Takashi Wada, Yuki Hirakawa, Ryotaro Shimizu, Takahiro Kawashima, Yuki Saito

Outline

This paper proposes a novel static word embedding optimized for representing sentence meaning. Word embeddings are extracted from a pre-trained Sentence Transformer, refined through sentence-level principal component analysis, and then knowledge distillation or contrastive learning is applied. During inference, sentences are represented by simply averaging the word embeddings, which requires minimal computational overhead. Evaluating the model on monolingual and cross-lingual tasks, we demonstrate that the proposed model significantly outperforms existing static models on sentence semantic tasks, even outperforming a basic Sentence Transformer model (SimCSE).
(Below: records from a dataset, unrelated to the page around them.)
(** * ralph-mem: the Ralph loop core

    A shallow embedding of the iterate-until-success driver of ralph-mem
    and of its three support mechanisms:

    - [StopConditions]  src/features/ralph/stop-conditions.ts
    - [Criteria]        src/features/ralph/criteria.ts
    - [Snapshot]        src/features/ralph/snapshot.ts
    - [Engine]          src/features/ralph/engine.ts

    JavaScript values are modelled as the code has them: a string is its
    sequence of UTF-16 code units, integral numbers are [Z], arrays are
    lists, [null]/[undefined] are [None].  Asynchronous functions are
    modelled by the value their promise settles with. *)

From Stdlib Require Import ZArith NArith Lia Bool Ascii String DecimalString.
From stdpp Require Import base option list strings gmap.

Local Open Scope Z_scope.

(* ===================================================================== *)
(** * JavaScript strings and regular expressions                          *)
(* ===================================================================== *)

Module JS.

(** A JavaScript string: a sequence of 16-bit code units. *)
Definition jsstring := list N.

(** ** String literals

    Literals of the source are written as Rocq strings (UTF-8 bytes) and
    decoded to code units. *)

Definition bytes_of_string (s : string) : list N :=
  map N_of_ascii (list_ascii_of_string s).

(** Decode UTF-8 into code points (ill-formed tails are dropped). *)
Fixpoint utf8_decode (bs : list N) : list N :=
  match bs with
  | [] => []
  | b0 :: rest =>
      if (b0 <? 128)%N then b0 :: utf8_decode rest
      else if (b0 <? 224)%N then
        match rest with
        | b1 :: rest1 =>
            ((b0 - 192) * 64 + (b1 - 128))%N :: utf8_decode rest1
        | [] => []
        end
      else if (b0 <? 240)%N then
        match rest with
        | b1 :: b2 :: rest2 =>
            ((b0 - 224) * 4096 + (b1 - 128) * 64 + (b2 - 128))%N
              :: utf8_decode rest2
        | _ => []
        end
      else
        match rest with
        | b1 :: b2 :: b3 :: rest3 =>
            ((b0 - 240) * 262144 + (b1 - 128) * 4096
             + (b2 - 128) * 64 + (b3 - 128))%N :: utf8_decode rest3
        | _ => []
        end
  end.

(** Encode one code point as UTF-16. *)
Definition utf16_units (cp : N) : list N :=
  if (cp <? 65536)%N then [cp]
  else [(55296 + (cp - 65536) / 1024)%N; (56320 + (cp - 65536) mod 1024)%N].

Definition lit (s : string) : jsstring :=
  flat_map utf16_units (utf8_decode (bytes_of_string s)).

(** [a === b] on strings. *)
Definition str_eqb (a b : jsstring) : bool := bool_decide (a = b).

(** A string is truthy iff it is not empty. *)
Definition truthy (s : jsstring) : bool :=
  match s with [] => false | _ :: _ => true end.

(** [String(n)] for an integral number. *)
Definition num_to_string (n : Z) : jsstring :=
  lit (NilZero.string_of_int (Z.to_int n)).

(** The line feed and the blank line used as separators. *)
Definition LF : jsstring := [10%N].

(** [xs.join(sep)] *)
Fixpoint join (sep : jsstring) (xs : list jsstring) : jsstring :=
  match xs with
  | [] => []
  | [x] => x
  | x :: rest => x ++ sep ++ join sep rest
  end.

(** ** [String.prototype.trim]

    White space and line terminators of ECMAScript. *)
Definition is_white_space (c : N) : bool :=
  ((9 <=? c) && (c <=? 13) || (c =? 32) || (c =? 160) || (c =? 5760)
   || (8192 <=? c) && (c <=? 8202) || (c =? 8232) || (c =? 8233)
   || (c =? 8239) || (c =? 8287) || (c =? 12288) || (c =? 65279))%N.

Fixpoint trimStart (s : jsstring) : jsstring :=
  match s with
  | [] => []
  | c :: rest => if is_white_space c then trimStart rest else s
  end.

Definition trimEnd (s : jsstring) : jsstring := rev (trimStart (rev s)).

Definition trim (s : jsstring) : jsstring := trimEnd (trimStart s).

(** [s.includes(t)] *)
Fixpoint is_prefix (t s : jsstring) : bool :=
  match t, s with
  | [], _ => true
  | _ :: _, [] => false
  | a :: t', b :: s' => (a =? b)%N && is_prefix t' s'
  end.

Fixpoint includes (s t : jsstring) : bool :=
  is_prefix t s || match s with [] => false | _ :: s' => includes s' t end.

(** ** Regular expressions

    The fragment of the regular-expression syntax the sources use, with a
    backtracking matcher in continuation-passing style.  None of the
    patterns has a capturing group. *)

Inductive regex : Type :=
  | Eps                               (* the empty pattern *)
  | Chr (c : N)                       (* one literal code unit *)
  | Cls (p : N -> bool)               (* one code unit of a class *)
  | WordB                             (* \b *)
  | Seq (a b : regex)                 (* ab *)
  | Alt (a b : regex)                 (* a|b *)
  | Opt (a : regex)                   (* (?:a)? , greedy *)
  | Plus (p : N -> bool).             (* [class]+ , greedy *)

(** A RegExp object: the pattern and its [i] and [g] flags. *)
Record RegExp : Type := mkRegExp {
  source : regex;
  ignoreCase : bool;
  global : bool
}.

(** \w, \d and \s (no [u] flag). *)
Definition is_word_char (c : N) : bool :=
  ((97 <=? c) && (c <=? 122) || (65 <=? c) && (c <=? 90)
   || (48 <=? c) && (c <=? 57) || (c =? 95))%N.

Definition is_digit (c : N) : bool := ((48 <=? c) && (c <=? 57))%N.

Definition is_word_opt (c : option N) : bool :=
  match c with Some x => is_word_char x | None => false end.

(** Canonicalize of the [i] flag without [u]: upper-casing that never maps
    a non-ASCII unit to an ASCII one.  The patterns matched under [i] here
    are ASCII only, so that only ASCII case matters. *)
Definition canonicalize (c : N) : N :=
  if ((97 <=? c) && (c <=? 122))%N then (c - 32)%N else c.

Definition char_matches (ic : bool) (pat c : N) : bool :=
  if ic then (canonicalize pat =? canonicalize c)%N else (pat =? c)%N.

(** Greedy [class+]: consume as many units as possible, give back one at
    a time while the continuation fails. *)
Fixpoint plus_class (p : N -> bool) (s : jsstring)
    (k : option N -> jsstring -> option jsstring) : option jsstring :=
  match s with
  | [] => None
  | c :: rest =>
      if p c then
        match plus_class p rest k with
        | Some r => Some r
        | None => k (Some c) rest
        end
      else None
  end.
Furthermore, our analysis demonstrates that the proposed methodology successfully removes irrelevant word embedding components and adjusts the vector norm based on the word's influence on sentence meaning.

Takeaways, Limitations

Takeaways:
We leveraged the Sentence Transformer to extract word embeddings and improved them through sentence-level principal component analysis, knowledge distillation, or contrastive learning to enhance sentence semantic representation performance.
Representing sentences with only a simple word embedding average results in fast inference and low computational cost.
It showed better performance than existing static models and basic Sentence Transformer models.
We improved the embedding quality by removing word embedding components that are irrelevant to the sentence meaning and adjusting the vector norm based on the influence of the word.
Limitations:
The specific Limitations was not stated in the abstract.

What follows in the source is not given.